SET 1: The Wedge, NICU, Sneakin' Sally Through the Alley -> Guyute, Fikus, Farmhouse, Possum > Sweet Jane
SET 2: Cavern > Also Sprach Zarathustra > Tela > Piper, Sexual Healing > Hold Your Head Up, Harry Hood
ENCORE: Sabotage
Listen on phish.in
A significant contributor to the reputation of Summer ‘98 might just be the simple fact that you can hear it better than most tours. If you count Europe, 8 shows from this summer have been released by LivePhish, Lemonwheel is available via the FM broadcast, and two shows each from Europe and America circulate in SBD for mysterious reasons. That’s 14 shows out of 32, and if you count the numerous individual ‘98 tracks selected for From The Archives and Live Bait and other bonus releases, almost every show has a representative straight from the house mix.
8/8/98 is a particularly interesting one, as it’s basically the last “regular” show of the pre-LivePhish era to hit the tape-trading circuit in SBD. There are a bunch of others still to come from Fall 1998 through 2000, but these are largely ripped from radio or TV broadcasts, promotional shows, or Japanese festival appearances. Unless I’m missing some back story, Merriweather wasn’t simulcast anywhere, it just leaked out, which usually meant something in the years since Paul stopped letting tapers patch in.
But with 25 years of perspective, it’s hard to see what that special feature was, exactly. It is definitely a better show than the previous night in Walnut Creek, with some unique setlist choices and a couple unpredictable jams. It also has two very fun cover debuts, but neither are anywhere near as momentous as the next night’s stunner. It’s a very short show, one that fit tidily onto two CD-Rs back in the day. But unless Phish had cut an under-the-table deal with a CD burner company, Ad-Rock requested a copy from Dionysian Productions, or the band wanted to seed a very early clue about the Halloween album*, it’s a weird show to fall off the truck.

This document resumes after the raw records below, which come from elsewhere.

(* ===== verification/TermLifetime.v ===== *)
(** Creating and destroying the terminals of a design. A terminal enters last in
    the order of identifiers and of flat identifiers, and every instance of the
    design gets its terminals; when it is destroyed the instances lose them, with
    their connections, and the other terminals keep theirs
    (nl/netlist/snl/SNLTerm.cpp, SNLScalarTerm.cpp, SNLBusTerm.cpp, SNLDesign.cpp). *)
From S2P Require Import Prelude NLID Store Bus Contents Connections DesignNets Interface InterfaceSteps InterfaceTerms.
Local Open Scope Z_scope.

Section create.
Context (s : netlist) (W : struct_wf (str s)) (C : conn_wf s) (d : loc) (r : registry loc) (Hr : terms_ (str s) !! d = Some r).

Lemma term_preCreate_ok name (Q : unit -> netlist -> Prop) :
  ((name <> 0 -> find_by_name name r = None) -> Q tt s) -> wp (term_preCreate d name) s Q (unchanged s).
Proof.
  intros HQ. unfold term_preCreate. wp_read Hr. apply wp_check; [|done]. intros H. apply HQ. by apply name_free.
Qed.
Lemma term_preCreate_id_ok id name (Q : unit -> netlist -> Prop) :
  ((name <> 0 -> find_by_name name r = None) -> find_by_id id r = None -> Q tt s) ->
  wp (term_preCreate_id d id name) s Q (unchanged s).
Proof.
  intros HQ. unfold term_preCreate_id. rewrite wp_bind. apply term_preCreate_ok. intros Hname.
  wp_read Hr. apply wp_check; [|done]. intros Hid%is_none_true. by apply HQ.
Qed.

(** The identifier [addTermAndSetID] gives. *)
Lemma new_term_id : room 32 (objects r) ->
  0 <= next_id 32 (objects r) < 2 ^ 32 /\ find_by_id (next_id 32 (objects r)) r = None /\
  forall k l, objects r !! k = Some l -> k < next_id 32 (objects r).
Proof.
  intros Hroom. destruct (next_id_fresh 32 (objects r)) as (Hfree & Hid & Hlast); [|lia|done].
  apply room_bound; [|done]. intros k x [n Hx]%(rep_objects _ _ _ (ow_registry _ _ (sw_terms _ _ W) _ _ Hr)).
  by apply (rep_bound _ _ _ (ow_registry _ _ (sw_terms _ _ W) _ _ Hr)) in Hx as [? _].
Qed.

Lemma term_fresh y : is_Some (termHeap (str s) !! y) -> (y < next (str s))%positive.
Proof.
  intros [v Hv]. destruct (decide (y < next (str s))%positive) as [|Hle]; [done|].
  destruct (sw_fresh _ _ W y ltac:(lia)) as (H & _). congruence.
Qed.
Lemma after_free id : (forall k l, objects r !! k = Some l -> k < id) -> find_by_id id r = None.
Proof. intros H. apply eq_None_not_Some. intros [l Hl]. specialize (H _ _ Hl). lia. Qed.

Context (Hreach : reaches (str s) d) (Hfull : slots_full (str s) d (flat_end (str s) r)).

(** A scalar terminal [x] with identifier [id]. *)
Definition scalarTerm_entered (id name : Z) (dir : direction) (s' : netlist) : Prop :=
  let x := next (str s) in
  term_added s d x (<[x:=Scalar (mkHeader d id name (mkTerm (flat_end (str s) r) dir))]> (termHeap (str s)))
    (Pos.succ x) (add_object id name x r) s'.

Lemma addTerm_scalar f id name dir E :
  let x := next (str s) in
  0 <= id < 2 ^ 32 -> (forall k l, objects r !! k = Some l -> k < id) -> (name <> 0 -> find_by_name name r = None) ->
  wp (addTerm d x) (set_str (with_terms (terms_ (str s)) (<[x:=Scalar (mkHeader d id name (mkTerm f dir))]> (termHeap (str s)))
      (Pos.succ x) (str s)) s)
    (fun _ s' => struct_wf (str s') /\ conn_wf s' /\ scalarTerm_entered id name dir s') E.
Proof.
  intros x Hid Hlast Hname. assert (Hx0 : termHeap (str s) !! x = None) by (apply (sw_fresh _ _ W); lia).
  eapply wp_mono; [refine (addTerm_ok s W C d r Hr x (Scalar (mkHeader d id name (mkTerm f dir))) (mkHeader d id name (mkTerm f dir)) _ (Pos.succ x) (fun _ _ => False) (lookup_insert_eq _ _ _) eq_refl eq_refl _ _ _ _ _ _ _ _ Hreach Hfull)| |done].
  - intros y z Hy. rewrite lookup_insert_ne; [done|]. intros <-. congruence.
  - intros y z Hne. rewrite lookup_insert_ne by done. by left.
  - lia.
  - lia.
  - intros l Hl. rewrite lookup_insert_ne by lia. apply (sw_fresh _ _ W). lia.
  - exact Hlast.
  - done.
  - rewrite insert_insert_eq. cbn.
    eapply (objects_wf_add _ _ _ x (Scalar (mkHeader d id name (mkTerm (flat_end (str s) r) dir))) (mkHeader d id name (mkTerm (flat_end (str s) r) dir)));
      try done; [apply W|apply lookup_insert_eq|by apply after_free|..].
    + intros y z Hy. rewrite lookup_insert_ne; [done|]. intros <-. congruence.
    + intros y z Hne. rewrite lookup_insert_ne by done. by left.
    + intros y bit Hy. destruct (decide (y = x)) as [->|Hne]; [by rewrite lookup_insert_eq in Hy|].
      rewrite lookup_insert_ne in Hy by done. destruct (ow_bit _ _ (sw_terms _ _ W) _ _ _ Hy) as (? & ? & ? & ? & H & _). congruence.
  - cbn beta. intros _ s' (W' & C' & H). split; [exact W'|]. split; [exact C'|].
    unfold scalarTerm_entered. rewrite insert_insert_eq in H. exact H.
Qed.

It may be as simple as 8/8 just being a good median representative of the tour as a whole. It’s not the worst show or the best show, and the setlist is a Goldilocks mix of old stuff, new stuff, covers, and bustouts. It’s got one of the summer’s best jam vehicles in 2001 – even if it’s far from the strongest version they’d play all year – and it captures a couple songs just growing into their jam potential in Sally and Piper. It’s got a few oldies, such as Hood and Possum, played extremely well, and a couple rarities in Tela and Fikus. And there’s all those wildly unexpected covers: a VU classic that Phish was born to play in summer sheds, the Beastie Boys’ rock crossover enabling some LOUD Mike distorted bass, and Bob Weaver’s wobbly second attempt at Sexual Healing.
The Merriweather show also accurately portrays the laid-back and feel-good sound of Summer 1998. There’s the restrained post-funk of Sally and 2001, with the SBD bringing out textures that might be lost on an AUD. The Piper jam, the first to break out since Europe after a series of album-version performances, travels further afield, with a blazing peak followed by an anxious groove and a short, teasing return to 2001-style loopage before Fish and Trey switch places to make Marvin Gaye twirl in his grave. It’s the kind of jam that would sound less impressive without a higher level of fidelity to help appreciate it. But it’s still not quite the revelation of 1999 and 2000 soundboards, when the band’s dense sound was truly best suited for headphones listening.
If nothing on this night sounds that exceptional, well, maybe Phish already had one eye on the future commercial appeal of the recordings they’d been accumulating all summer, and didn’t want to let the best stuff go for free. Fall ‘98 would produce the first shows Phish would release in their entirety via Hampton Comes Alive**, and that would soon be followed by the archival floodgates opening with the LivePhish CD series. Perhaps 8/8/98 was just a safe one to release into the wild, a fun trifle for the fans to swap while the band kept the best stuff in the vault for their retirement plan.
* - I don’t actually remember if it leaked fast enough for this theory to work. Another correspondent suggests it leaked along with the Loaded set, so maybe it was a Velvet Underground-themed data breach.
** - Those upcoming Hampton shows feel a lot like this one, come to think of it: more about quantity than depth of improvisation, with a couple covers you never would’ve thought Phish would ever attempt.